**Data for this task**:

(** A regular expression with a class at both ends. *)
Lemma matches_edges e p n r s :
  (forall c, e c = true -> p c = true) ->
  (forall m, matches r m <-> all_chars p m = true /\ n (String.length m)) ->
  n O ->
  matches (Seq (Class_ e) (Opt (Seq r (Class_ e)))) s <->
  all_chars p s = true /\ n (String.length s - 2)%nat /\ begins_with e s = true /\ ends_with e s = true.
Proof.
  intros He Hr Hn. rewrite matches_seq. split.
  - intros (x & y & -> & (c & -> & Hc)%matches_class & [->|Hy]%matches_opt); simpl.
    + by rewrite Hc, He.
    + apply matches_seq in Hy as (m & z & -> & [Hm Hl]%Hr & (d & -> & Hd)%matches_class).
      pose proof (ends_with_app e (String c m) d) as E. simpl in E. rewrite E.
      rewrite He, Hc, all_chars_app, Hm by done. simpl. rewrite He, str_length_app by done. simpl.
      by replace (String.length m + 1 - 1)%nat with (String.length m) by lia.
  - intros (Hp & Hl & Hb & Hend). destruct s as [|c s]; [done|].
    exists (String c ""), s. split; [done|]. simpl in Hb. split; [by constructor|]. apply matches_opt.
    destruct s as [|d s]; [by left|right]. destruct (string_snoc d s) as (m & z & E). rewrite E in *.
    apply matches_seq. exists m, (String z ""). split; [done|].
    simpl in Hp. rewrite all_chars_app in Hp. simpl in Hp.
    pose proof (ends_with_app e (String c m) z) as Ez. simpl in Ez, Hend. rewrite Ez in Hend.
    split; [|by constructor]. apply Hr. simpl in Hl. rewrite str_length_app in Hl. simpl in Hl.
    replace (String.length m + 1 - 1)%nat with (String.length m) in Hl by lia.
    by apply andb_true_iff in Hp as [_ [Hm _]%andb_true_iff].
Qed.

Lemma alnum_name_char c : is_alnum c = true -> name_char c = true.
Proof. unfold name_char. by intros ->. Qed.

Lemma edge_dns_char c : dns_edge c = true -> dns_char c = true.
Proof. unfold dns_char. by intros ->. Qed.

Lemma k8s_name_iff s : re_test K8S_NAME s = true <-> name_rule s.
Proof.
  rewrite re_test_spec. unfold K8S_NAME.
  rewrite (matches_edges is_alnum name_char (fun n => n <= 61)%nat (UpTo 61 (Class_ name_char)));
    [|apply alnum_name_char|intros; apply matches_up_to|lia].
  unfold name_rule. split; intros H; repeat split; try apply H; destruct H; [lia|].
  destruct s as [|c s]; simpl; [lia|]. simpl in *. lia.
Qed.

Lemma k8s_label_iff s : matches K8S_LABEL s <-> dns_label s.
Proof.
  unfold K8S_LABEL.
  rewrite (matches_edges dns_edge dns_char (fun _ => True) (Star (Class_ dns_char)));
    [|apply edge_dns_char|intros; rewrite matches_star_class; naive_solver|done].
  unfold dns_label. naive_solver.
Qed.

Lemma dotted_tail s :
  matches (Star (Seq (Class_ (char_in ".")) K8S_LABEL)) s <->
  exists ls, Forall dns_label ls /\ s = join "" (map (String ".") ls).
Proof.
  split.
  - remember (Star _) as st eqn:Er.
    induction 1 as [| | | | | |r a b Ha _ Hb IH]; simplify_eq; [by exists []|].
    destruct IH as (ls & Hls & ->); [done|].
    apply matches_seq in Ha as (x & l & -> & (c & -> & Hc)%matches_class & Hl%k8s_label_iff).
    apply bool_decide_eq_true, list_elem_of_singleton in Hc as ->.
    exists (l :: ls). split; [by constructor|]. cbn [map]. by rewrite join_empty_cons.
  - intros (ls & Hls & ->). induction Hls as [|l ls Hl _ IH]; [constructor|].
    cbn [map]. rewrite join_empty_cons. constructor; [|done].
    apply matches_seq. exists ".", l. repeat split; [by constructor | by apply k8s_label_iff].
Qed.
(** Whatever annotations the operator sets, every job is marked with the
    installation's name and told to fail rather than be retried, and keeps the
    operator's other annotations. *)
Theorem job_annotations_marked config k :
  NoDup (obj_keys (podAnnotations config)) ->
  obj_get k (job_annotations config) =
    if decide (k = SANDBOX_MARK) then Some (queue config)
    else if decide (k = "armadaproject.io/failFast") then Some "true"
    else obj_get k (podAnnotations config).
Proof.
  intros Hnd. unfold job_annotations. rewrite !obj_get_define, obj_get_spread by done.
  repeat case_decide; try done. simpl. by case_match.
Qed.

(** The URL of a port always has a scheme: the address's own, else https
    exactly for an Ingress with TLS, else http. *)
Theorem address_url_scheme config address :
  includes "://" (address_url config address) = true /\
  (includes "://" address = true -> address_url config address = address) /\
  (includes "://" address = false ->
   address_url config address = "https://" +:+ address /\ (exists c a, expose config = ingress true c a)
   \/ address_url config address = "http://" +:+ address /\ forall c a, expose config <> ingress true c a).
Proof.
  unfold address_url. destruct (includes "://" address) eqn:E; [naive_solver|].
  split; [|split; [done|]].
  - by destruct (expose config) as [|[]].
  - intros _. destruct (expose config) as [|[] c a]; [right; naive_solver| |right; naive_solver].
    left. split; [done|]. by exists c, a.
Qed.

(** ** Enumeration *)

Lemma add_active_get acc jobs k :
  NoDup (obj_keys acc) ->
  NoDup (obj_keys (foldl add_active acc jobs)) /\
  (k ∈ obj_keys (foldl add_active acc jobs) <->
   k ∈ obj_keys acc \/ exists j a, j ∈ jobs /\ active_of j = Some a /\ active_id (job_sandbox a) = k).
Proof.
  revert acc; induction jobs as [|j jobs IH]; intros acc Hnd; simpl; [set_solver|].
  unfold add_active at 2 4. destruct (active_of j) as [a|] eqn:E.
  - destruct (IH (map_set (active_id (job_sandbox a)) a acc)) as [H1 H2]; [by apply map_set_NoDup|].
    split; [done|]. rewrite H2, map_set_keys. set_solver.
  - destruct (IH acc Hnd) as [H1 H2]. split; [done|]. rewrite H2. set_solver.
Qed.

(** An entry under its own id, read from one of the jobs. *)
Definition entry_of (jobs : list json) (kv : string * ActiveJob) : Prop :=
  fst kv = active_id (job_sandbox (snd kv)) /\ exists j, j ∈ jobs /\ active_of j = Some (snd kv).

Lemma map_set_Forall {V} (P : string * V -> Prop) k v m : P (k, v) -> Forall P m -> Forall P (map_set k v m).
Proof.
  intros Hkv. induction 1 as [|[k' v'] m Hx Hm IH]; simpl; [by repeat constructor|].
  case_decide; by constructor.
Qed.

Lemma add_active_entries all jobs acc :
  Forall (entry_of all) acc -> jobs ⊆ all -> Forall (entry_of all) (foldl add_active acc jobs).
Proof.
  revert acc; induction jobs as [|j jobs IH]; intros acc Hacc Hsub; simpl; [done|].
  apply IH; [|set_solver]. unfold add_active. destruct (active_of j) as [a|] eqn:E; [|done].
  apply map_set_Forall; [|done]. split; [done|]. exists j. set_solver.
Qed.

Section enumeration.
Context `{Platform} {S W : Type} (config : ArmadaConfig) (h : handler W).

(** Lookout pages through a fixed list of jobs. *)
Definition pages_through (lookout : string) (jobs : list json) : Prop :=
  forall skip (s : S) (w : W),
    value (run h (lookoutJobs config lookout [active_filter] "submitted" "ASC" (Z.of_nat skip) (Z.of_nat LIST_ACTIVE_PAGE)) s w)
    = Ok (take LIST_ACTIVE_PAGE (drop skip jobs)).

Lemma list_pages_run lookout jobs pages skip acc (s : S) (w : W) :
  pages_through lookout jobs -> (length jobs - skip < pages * LIST_ACTIVE_PAGE)%nat ->
  value (run h (list_pages config pages lookout skip acc) s w)
  = Ok (map snd (foldl add_active acc (drop skip jobs))).
Proof.
  intros Hp. revert skip acc s w; induction pages as [|pages IH]; intros skip acc s w Hlen; [lia|].
  cbn [list_pages]. rewrite run_bind. cbn zeta. specialize (Hp skip s w). revert Hp.
  match goal with |- context [run h ?p s w] => generalize (run h p s w) end.
  intros [v s' w' t]. cbn [value final world]. intros ->.
  set (page := take LIST_ACTIVE_PAGE (drop skip jobs)).
  assert (length page = Nat.min LIST_ACTIVE_PAGE (length jobs - skip)) as Hpage
    by (unfold page; rewrite length_take, length_drop; done).
  assert (drop skip jobs = page ++ drop LIST_ACTIVE_PAGE (drop skip jobs)) as Hdrop by (symmetry; apply take_drop).
  rewrite Hdrop, foldl_app, drop_drop. cbn [value].
  destruct (length page <? LIST_ACTIVE_PAGE)%nat eqn:E.
  - rewrite (drop_ge jobs) by lia. done.
  - rewrite IH by lia. done.
Qed.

**Instructions for the task**: Filter the entries by the string "Definition" and copy each matching line.

**The answer**:
Definition entry_of (jobs : list json) (kv : string * ActiveJob) : Prop :=
Definition pages_through (lookout : string) (jobs : list json) : Prop :=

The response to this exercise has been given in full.